Actually covering coronavirus treatment for the uninsured could reach $40 billion, according to an analysis from the Kaiser Family Foundation. The government hasn't addressed how it would address the ongoing care some uninsured may need for a disease that affects not just the lungs but also the kidney, the heart and the brain.

"We know people who have been on a ventilator for a long time may need care down the road," said Jennifer Tolbert, director of state health reform at Kaiser. "This would not cover all of that care."

What's next

Will the surprise medical bills keep arriving?

More than a month into the global pandemic, states have issued more than 320 mandates, orders and requests for insurers to make accommodations to ease access to care during the pandemic, according to the National Association of Insurance Commissioners.

Insurance commissioners in states such as California, Washington, New York and New Jersey now require some health insurers to waive most costs related to COVID-19 testing.

However, 22 states, including Alabama and Texas, ask only that insurers look at waiving fees and preventing out-of-network charges for those who cannot get care in their networks.

This patchwork, said Katherine Baicker, dean of the Harris School of Public Policy at the University of Chicago, "is symptomatic of the challenges of our system."

Many insurance companies have announced that they are voluntarily eliminating copayments and deductibles for some treatment.

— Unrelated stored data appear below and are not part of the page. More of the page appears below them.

Lemma le_scaled (k : nat) (c q : Q) :
  (c <= scaled k q)%Q ↔ (c * inject_Z (1024 ^ Z.of_nat k) <= q)%Q.
Proof.
  revert c. induction k as [|k IH]; intros c.
  - simpl. change (inject_Z 1) with 1%Q. by rewrite Qmult_1_r.
  - change (scaled (S k) q) with (scaled k q / 1024)%Q.
    rewrite le_div_1024, IH, pow1024_S, Qmult_assoc. reflexivity.
Qed.

Lemma scaled_eq (k : nat) (q : Q) :
  (scaled k q == q / inject_Z (1024 ^ Z.of_nat k))%Q.
Proof.
  induction k as [|k IH].
  - simpl. change (inject_Z 1) with 1%Q. unfold Qdiv.
    change (/ 1)%Q with 1%Q. by rewrite Qmult_1_r.
  - change (scaled (S k) q) with (scaled k q / 1024)%Q.
    rewrite IH, pow1024_S. pose proof (pow1024_pos k) as Hp.
    field. intros H0. rewrite H0 in Hp.
    by apply Qlt_irrefl in Hp.
Qed.

Lemma scaled_nonneg (k : nat) (q : Q) : (0 <= q)%Q → (0 <= scaled k q)%Q.
Proof. intros Hq. apply le_scaled. by rewrite Qmult_0_l. Qed.

Lemma test_true (k : nat) (q : Q) :
  Qle_bool 1024 (scaled k q) = true →
  (inject_Z (1024 ^ Z.of_nat (S k)) <= q)%Q.
Proof.
  intros H. apply Qle_bool_iff, le_scaled in H.
  by rewrite pow1024_S.
Qed.

Lemma test_false (k : nat) (q : Q) :
  Qle_bool 1024 (scaled k q) = false →
  (q < inject_Z (1024 ^ Z.of_nat (S k)))%Q.
Proof.
  intros H. apply Qnot_le_lt. intros Hle.
  rewrite pow1024_S in Hle. apply le_scaled, Qle_bool_iff in Hle. congruence.
Qed.

(** C9.  For a non-negative value [format_bytes] prints the value divided
    by [1024^k], with two decimals, a space and the [k]-th unit of B, KB,
    MB, GB, TB, where [k] counts the factors of 1024 in the value and
    stops at 4; 500 gives "500.00 B", 1536 gives "1.50 KB" and 1024^4
    gives "1.00 TB". *)
Theorem format_bytes_unit_ladder :
  (∀ q : Q, (0 <= q)%Q →
     ∃ k : nat,
       (k ≤ 4)%nat
       ∧ format_bytes q = fmt_2f (scaled k q) +:+ " " +:+ unit_name k
       ∧ two_decimals (fmt_2f (scaled k q))
       ∧ (scaled k q == q / inject_Z (1024 ^ Z.of_nat k))%Q
       ∧ ((0 < k)%nat → (inject_Z (1024 ^ Z.of_nat k) <= q)%Q)
       ∧ ((k < 4)%nat → (q < inject_Z (1024 ^ Z.of_nat (S k)))%Q))
  ∧ format_bytes (inject_Z 500) = "500.00 B"
  ∧ format_bytes (inject_Z 1536) = "1.50 KB"
  ∧ format_bytes (inject_Z (1024 ^ 4)) = "1.00 TB".
Proof.
  split; [|by vm_compute].
  intros q Hq.
  assert (Hform : ∀ k, two_decimals (fmt_2f (scaled k q)))
    by (intros k; by apply fmt_2f_form, scaled_nonneg).
  unfold format_bytes, byte_units, format_bytes_loop.
  destruct (Qle_bool 1024 q) eqn:T0; simpl negb; cbv iota.
  2:{ exists 0%nat. split_and!; [lia|done|done|apply scaled_eq|intros ?; lia|].
      intros _. exact (test_false 0 q T0). }
  destruct (Qle_bool 1024 (q / 1024)) eqn:T1; simpl negb; cbv iota.
  2:{ exists 1%nat. split_and!; [lia|done|done|apply scaled_eq| |].
      - intros _. exact (test_true 0 q T0).
      - intros _. exact (test_false 1 q T1). }
  destruct (Qle_bool 1024 (q / 1024 / 1024)) eqn:T2; simpl negb; cbv iota.
  2:{ exists 2%nat. split_and!; [lia|done|done|apply scaled_eq| |].
      - intros _. exact (test_true 1 q T1).
      - intros _. exact (test_false 2 q T2). }
  destruct (Qle_bool 1024 (q / 1024 / 1024 / 1024)) eqn:T3;
    simpl negb; cbv iota.
  2:{ exists 3%nat. split_and!; [lia|done|done|apply scaled_eq| |].
      - intros _. exact (test_true 2 q T2).
      - intros _. exact (test_false 3 q T3). }
  exists 4%nat. split_and!; [lia|done|done|apply scaled_eq| |intros ?; lia].
  intros _. exact (test_true 3 q T3).
Qed.

Lemma format_bytes_unit_ladder_witness :
  (0 <= inject_Z 1536)%Q
  ∧ ∃ k : nat,
      (k ≤ 4)%nat
      ∧ format_bytes (inject_Z 1536)
        = fmt_2f (scaled k (inject_Z 1536)) +:+ " " +:+ unit_name k
      ∧ two_decimals (fmt_2f (scaled k (inject_Z 1536)))
      ∧ (scaled k (inject_Z 1536)
         == inject_Z 1536 / inject_Z (1024 ^ Z.of_nat k))%Q
      ∧ ((0 < k)%nat → (inject_Z (1024 ^ Z.of_nat k) <= inject_Z 1536)%Q)
      ∧ ((k < 4)%nat → (inject_Z 1536 < inject_Z (1024 ^ Z.of_nat (S k)))%Q).
Proof.
  split; [unfold Qle; simpl; lia|].
  apply (proj1 format_bytes_unit_ladder (inject_Z 1536)).
  unfold Qle; simpl; lia.
Defined.

(** ** Progress normalisation *)

Lemma total_of_unknown (d : RawProgress) :
  truthy_Z (get (d_total_bytes d)) = false →
  truthy_Z (get (d_total_bytes_estimate d)) = false →
  total_of d = 0.
Proof. unfold total_of, or_Z. by intros -> ->. Qed.

Lemma percent_of_bounds (n total : Z) :
  0 ≤ n ≤ total → 0 < total →
  (0 <= inject_Z n / inject_Z total * 100 <= 100)%Q.
Proof.
  intros [Hn Hle] Ht.
  assert (Hq : (0 < inject_Z total)%Q)
    by (change 0%Q with (inject_Z 0); by rewrite <- Zlt_Qlt).
  split.
  - apply Qmult_le_0_compat; [|done].
    apply Qle_shift_div_l; [done|]. rewrite Qmult_0_l.
    change 0%Q with (inject_Z 0). by rewrite <- Zle_Qle.
  - apply Qle_trans with (1 * 100)%Q; [|apply Qle_refl].
    apply Qmult_le_compat_r; [|done].
    apply Qle_shift_div_r; [done|]. rewrite Qmult_1_l.
    by rewrite <- Zle_Qle.
Qed.

(** C3, the claim as stated, fails: 200 bytes received out of a total of
    100 give the percent 200, which is outside [0,100]. *)
Lemma percent_exceeds_100 :
  ∃ p : DownloadProgress,
    normalize overshoot_report = Ok p
    ∧ downloaded_bytes p = Some 200 ∧ total_bytes p = 100
    ∧ (percent p == 200)%Q ∧ ¬ (percent p <= 100)%Q.
Proof.
  eexists. split; [reflexivity|].
  split_and!; [done|done|by vm_compute|].
  vm_compute. intros H. by apply H.
Qed.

"We were making these commitments before we knew what testing or treatment could cost," said Kristine Grow, spokesperson for America's Health Insurance Plans, an industry trade group. "We're committing to doing everything we can to protect patients."

Several insurers and medical providers NBC News spoke with said they are working with patients to address costs. Several waived charges for specific patients after NBC News inquiries.

Health insurance companies have made good-faith efforts to remove barriers to care and to curb the epidemic, said Vivian Ho, a health economist at Rice University in Houston.

"They're worried that this is something that will continue to spread, so they want to do their part to make sure it doesn't," Ho said.

Baicker said making sure care is affordable — especially making sure testing is widely available — is fundamental to moving the country forward. "Any cost barriers to that are wildly counterproductive," she said.

Download the NBC News app for full coverage and alerts about the coronavirus outbreak

In the long run, however, Americans could still end up paying insurance companies extra for the coronavirus.

COVID-19 could cost insurance companies as much as $556 billion over two years, according to an estimate prepared for America's Health Insurance Plans, which is lobbying Congress to implement measures to offset the costs, among them keeping people on their employer-sponsored coverage.

What isn't paid now might come due later in the form of steep increases to buy insurance. One analysis found that premiums could rise by 40 percent in 2021 if regulators don't step in.

The pandemic will inevitably reshape the country's health care system, Ho said, but it's still too early to know how.

"There are going to be some drastic changes," she said. "I'm just not sure which ones."